No matter how much I try to enjoy being a player in tabletop role-playing games, I can’t find that groove to really enjoy it. I don’t hate it, but I don’t get the same sense of satisfaction as when I run the game.
I have had long suspicions that the issue comes down to the way my brain works.
I don’t do well with really quick decisions where I lack sufficient information. I can see that every time I go shopping or face a table stacked with morsels of food. I have to make a decision about a combination of things, but the available data on those things isn’t complete. Or it might take me a while to gather the information by which time I’m too late.
As a player, you don’t have the information. You have to play the game to gather it and then wade through it to see where to go next or how to foil the villain’s master plan. You have to do this in an ad hoc way – and that means making connections immediately. Snap decisions based on limited information in a short space of time.
No. That isn’t for me at all.
As a gamemaster, I have the chance to mull on the ideas I come up with. I might consider the decisions that a player could make to cover the options in writing an adventure, but I don’t do anything with complete spontaneity.
You might question the sense here because a GM has to improvise a lot. Characters, conversations, room descriptions, random events.
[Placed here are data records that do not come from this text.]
(* ===== verification/IoFrame.v ===== *)
(** * What the I/O loop leaves alone

    Reads, cache look-ups and the reclaiming of cache space change only the caches of the
    segments and the tasks that read: the log writer, the writes in flight and the write
    window stay as they are ([same_writes]). *)

From S2P Require Import Prelude Bytes StoreTypes Index Collections AlignedBuf BlockCache Segment Record Wal WriteWindow Recovery WalSegments IoLoop.

Section frame.
Context {S : SkipListApi} {R : RingApi} {P : PercentageApi} {Q : ScoreListApi}
  {B : BytesApi} {C : Crc32Api} {M : MetaApi}.
Import LogSegment.

(** [s'] is [s] with another cache. *)
Definition same_segment (s s' : LogSegment.t S) : Prop :=
  wal_offset s' = wal_offset s /\ size s' = size s /\ written s' = written s /\
  status s' = status s /\ sd s' = sd s.

#[export] Instance same_segment_equivalence : Equivalence same_segment.
Proof. split; unfold same_segment; repeat intros ?; intuition congruence. Qed.

Definition same_segments (w w' : Wal.t S R) : Prop :=
  Wal.config w' = Wal.config w /\ Forall2 same_segment (Wal.segments w) (Wal.segments w') /\
  Wal.inflight_control_tasks w' = Wal.inflight_control_tasks w.

#[export] Instance same_segments_equivalence : Equivalence same_segments.
Proof.
  split; unfold same_segments.
  - intros w. by split_and!.
  - intros w w' (-> & H & ->). by split_and!.
  - intros w1 w2 w3 (-> & H & ->) (-> & H' & ->). split_and!; [done| |done]. by etrans.
Qed.

(** The events that concern writes. *)
Definition is_write_event (e : IoEvent) : bool :=
  match e with Fetched _ _ => false | _ => true end.
Definition write_events (io : IO.t S R) : list IoEvent := List.filter is_write_event (IO.sent io).

(** The writes among the tasks. *)
Fixpoint write_tasks (l : list IoTask) : list WriteTask.t :=
  match l with
  | [] => []
  | TaskWrite t :: l => t :: write_tasks l
  | TaskRead _ :: l => write_tasks l
  end.

Record same_writes (i i' : IO.t S R) : Prop := {
  sw_options : IO.options i' = IO.options i;
  sw_wal : same_segments (IO.wal i) (IO.wal i');
  sw_writer : IO.buf_writer i' = IO.buf_writer i;
  sw_window : IO.write_window i' = IO.write_window i;
  sw_tasks : IO.inflight_write_tasks i' = IO.inflight_write_tasks i;
  sw_barrier : IO.barrier i' = IO.barrier i;
  sw_blocked : IO.blocked i' = IO.blocked i;
  sw_resubmit : IO.resubmit_sqes i' = IO.resubmit_sqes i;
  sw_handed : IO.handed i' = IO.handed i;
  sw_inflight : IO.inflight i' = IO.inflight i;
  sw_events : write_events i' = write_events i;
  sw_pending : write_tasks (IO.pending_data_tasks i') = write_tasks (IO.pending_data_tasks i);
}.

#[export] Instance same_writes_refl : Reflexive same_writes.
Proof. by split. Qed.
#[export] Instance same_writes_trans : Transitive same_writes.
Proof. intros i1 i2 i3 [] []. split; try congruence. by etrans. Qed.

(** ** Changes of the caches *)

Lemma same_segments_insert w i s s' :
  Wal.segments w !! i = Some s -> same_segment s s' ->
  same_segments w (Wal.set_segments w (<[i := s']> (Wal.segments w))).
Proof.
  intros Hi Hs. split_and!; [done| |done]. simpl. revert i Hi.
  induction (Wal.segments w) as [|a l IH]; intros [|i] Hi; simplify_eq/=; constructor; eauto; done.
Qed.

Lemma update_segment_same io i s s' off :
  Wal.segment_file_of (IO.wal io) off = Ret (Some (i, s)) -> same_segment s s' ->
  same_writes io (IO.update_segment io i s').
Proof.
  intros H%find_last_lookup Hs. split; try done. by eapply same_segments_insert.
Qed.

Lemma update_cache_same io i s c off :
  Wal.segment_file_of (IO.wal io) off = Ret (Some (i, s)) -> same_writes io (IO.update_cache io i s c).
Proof. intros H. by eapply update_segment_same. Qed.

Lemma refresh_entry_same (s : LogSegment.t S) b : same_segment s (IO.refresh_entry s b).
Proof. unfold IO.refresh_entry. by repeat case_match. Qed.

Lemma set_wal_same io w : same_segments (IO.wal io) w -> same_writes io (IO.set_wal io w).
Proof. by split. Qed.
Lemma set_reads_same io m : same_writes io (IO.set_reads io m).
Proof. by split. Qed.
Lemma set_aliases_same io m : same_writes io (IO.set_aliases io m).
Proof. by split. Qed.
Lemma set_pending_same io m :
  write_tasks m = write_tasks (IO.pending_data_tasks io) -> same_writes io (IO.set_pending io m).
Proof. by split. Qed.
Lemma push_read_same io task : same_writes io (IO.push_front io (TaskRead task)).
Proof. by apply set_pending_same. Qed.
Lemma send_fetched_same io o r : same_writes io (IO.send io (Fetched o r)).
Proof. split; try done. unfold write_events. simpl. by rewrite List.filter_app, app_nil_r. Qed.

Lemma refresh_loop_same io l io' : IO.refresh_loop io l = Ret io' -> same_writes io io'.
Proof.
  revert io. induction l as [|b l IH]; intros io H; simpl in H; [by inv_ret|].
  case_bool_decide; [|by apply IH]. apply bind_Ret_inv in H as ([[i s]|] & Hf & H); [|by apply IH].
  etrans; [|by apply IH]. eapply update_segment_same; [done|]. apply refresh_entry_same.
Qed.

Lemma refresh_cache_same io io' : IO.refresh_cache io = Ret io' -> same_writes io io'.
Proof. apply refresh_loop_same. Qed.

(** ** Reads *)

Lemma complete_read_same io task bufs io' :
  IO.complete_read_task io task bufs = Ret io' -> same_writes io io'.
Proof.
  unfold IO.complete_read_task. intros H. apply bind_Ret_inv in H as (l & _ & H). injection H as <-.
  apply send_fetched_same.
Qed.

Definition step_io (c : IO.control (IO.building S R)) : IO.t S R :=
  match c with IO.Continue st | IO.Break st => IO.io st end.

Lemma read_step_same st task now c :
  IO.read_step st task now = Ret c -> same_writes (IO.io st) (step_io c).
Proof.
  unfold IO.read_step. intros H. apply bind_Ret_inv in H as ([[i s]|] & Hf & H); [|inv_ret; apply send_fetched_same].
  destruct (sd s); [|by inv_ret]. apply bind_Ret_inv in H as (range & _ & H).
  apply bind_Ret_inv in H as ([res c1] & _ & H). pose proof (update_cache_same _ i s c1 _ Hf) as Hu.
  destruct res as [[bufs|]|entries].
  - apply bind_Ret_inv in H as (io1 & Hc%complete_read_same & H). injection H as <-. simpl. by etrans.
  - injection H as <-. simpl. etrans; [exact Hu|]. apply set_reads_same.
  - apply bind_Ret_inv in H as (n & _ & H). apply bind_Ret_inv in H as (free & _ & H).
    destruct (0 <=? free); injection H as <-; simpl; (etrans; [exact Hu|]); [apply set_reads_same|apply push_read_same].
Qed.

Lemma read_sqes_same io seg l now io' sqes : IO.read_sqes io seg l now = Ret (io', sqes) -> same_writes io io'.
Proof.
  revert io io' sqes. induction l as [|r l IH]; intros io io' sqes H; simpl in H; [by inv_ret|].
  apply bind_Ret_inv in H as ([b|e] & _ & H); [|by eapply IH]. apply bind_Ret_inv in H as ([[i s]|] & Hf & H); [|done].
  apply bind_Ret_inv in H as (rf & _ & H). destruct (sd s); [|by eapply IH].
  apply bind_Ret_inv in H as (c & _ & H). apply bind_Ret_inv in H as ([io1 sq] & H1%IH & H). inv_ret.
  etrans; [|exact H1]. by eapply update_cache_same.
Qed.

Lemma build_read_same io l now io' sqes : IO.build_read_loop io l now = Ret (io', sqes) -> same_writes io io'.
Proof.
  revert io io' sqes. induction l as [|[seg r] l IH]; intros io io' sqes H; simpl in H; [by inv_ret|].
  apply bind_Ret_inv in H as (m & _ & H). apply bind_Ret_inv in H as ([io1 sq] & H1%read_sqes_same & H).
  apply bind_Ret_inv in H as ([io2 sq2] & H2%IH & H). inv_ret. by etrans.
Qed.

Lemma reference_loop_same io l io' : IO.reference_loop io l = Ret io' -> same_writes io io'.
Proof.
  revert io. induction l as [|[seg r] l IH]; intros io H; simpl in H; [by inv_ret|].
  apply bind_Ret_inv in H as ([[i s]|] & Hf & H); [|by apply IH]. apply bind_Ret_inv in H as (c & _ & H%IH).
  etrans; [|exact H]. by eapply update_cache_same.
Qed.

Lemma cache_loop_same io l now io' : IO.cache_loop io l now = Ret io' -> same_writes io io'.
Proof.
  revert io. induction l as [|[op b] l IH]; intros io H; simpl in H; [by inv_ret|].
  apply bind_Ret_inv in H as ([[i s]|] & Hf & H); [|by apply IH]. apply bind_Ret_inv in H as (c & _ & H%IH).
  etrans; [|exact H]. etrans; [apply set_aliases_same|]. eapply update_cache_same. exact Hf.
Qed.

Lemma finish_reads_same io seg l now io' back : IO.finish_reads io seg l now = Ret (io', back) -> same_writes io io'.
Proof.
  revert io io' back. induction l as [|task l IH]; intros io io' back H; simpl in H; [by inv_ret|].
  apply bind_Ret_inv in H as (found & Hf & H). apply bind_Ret_inv in H as ([io1 b1] & H1 & H).
  apply bind_Ret_inv in H as ([io2 b2] & H2%IH & H). inv_ret. etrans; [|exact H2]. clear H2.
  destruct found as [[i s]|]; [|by inv_ret]. apply bind_Ret_inv in H1 as (r & _ & H1).
  apply bind_Ret_inv in H1 as ([res c] & _ & H1).
  destruct res as [[bufs|]|]; [|injection H1 as <- _; by eapply update_cache_same..].
  apply bind_Ret_inv in H1 as (c1 & _ & H1). apply bind_Ret_inv in H1 as (io3 & Hc%complete_read_same & H1). inv_ret.
  etrans; [|exact Hc]. by eapply update_cache_same.
Qed.

Lemma complete_reads_same io segs now io' : IO.complete_read_tasks io segs now = Ret io' -> same_writes io io'.
Proof.
  revert io. induction segs as [|seg segs IH]; intros io H; simpl in H; [by inv_ret|].
  destruct (BTreeMap.get _ _) as [tasks|]; [|by apply IH].
  apply bind_Ret_inv in H as ([io1 back] & H1%finish_reads_same & H%IH).
  etrans; [apply set_reads_same|]. etrans; [exact H1|]. etrans; [|exact H]. destruct back; [done|apply set_reads_same].
Qed.

(** ** Reclaiming *)

Lemma reclaim_loop_same fuel l q a b n l' :
  Wal.reclaim_loop fuel l q a b = Ret (n, l') -> Forall2 same_segment l l'.
Proof.
  revert l q a. induction fuel as [|fuel IH]; intros l q a H; cbn [Wal.reclaim_loop] in H; [done|].
  destruct (b <=? a); [by inv_ret|]. destruct (score_pop_front q) as [[[k i] q1]|]; [|by inv_ret].
  destruct (l !! i) as [s|] eqn:Hi; [|done]. apply bind_Ret_inv in H as ([e c] & _ & H).
  assert (Hl : Forall2 same_segment l (<[i := set_cache s c]> l)).
  { clear -Hi. revert i Hi. induction l as [|x l IH]; intros [|i] Hi; simplify_eq/=; constructor; eauto; done. }
  etrans; [exact Hl|]. destruct e as [e|]; [|by eapply IH]. destruct (_ && _); [by eapply IH|].
  do 2 apply bind_Ret_inv in H as (? & _ & H). by eapply IH.
Qed.

Lemma try_reclaim_same w n r w' : Wal.try_reclaim w n = Ret (r, w') -> same_segments w w'.
Proof.
  intros H. unfold Wal.try_reclaim in H. apply bind_Ret_inv in H as (cs & _ & H).
  apply bind_Ret_inv in H as ([tr cf] & _ & H). destruct (tr =? 0); [by inv_ret|].
  apply bind_Ret_inv in H as (q & _ & H). apply bind_Ret_inv in H as ([rc l] & H1%reclaim_loop_same & H).
  do 2 apply bind_Ret_inv in H as (? & _ & H). by inv_ret.
Qed.
End frame.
No. Nothing ever comes from nothing. When I run an adventure I have given everything a cursory consideration. I know where the adventure should go, what information the player might garner from the character’s interaction with people and places, and what adversaries the group might face. Even if I just have a name and a motivation, I have enough to base a character on.
I play when I can because understanding what it feels like matters when it comes to running a game – I like to see how other people do it and understand what feels right or wrong. However, I GM because it just feels right and I feel comfortable doing it. It satisfies a need and I enjoy the experience.
If you only ever play, you should give it a go. Maybe your brain works the other way around.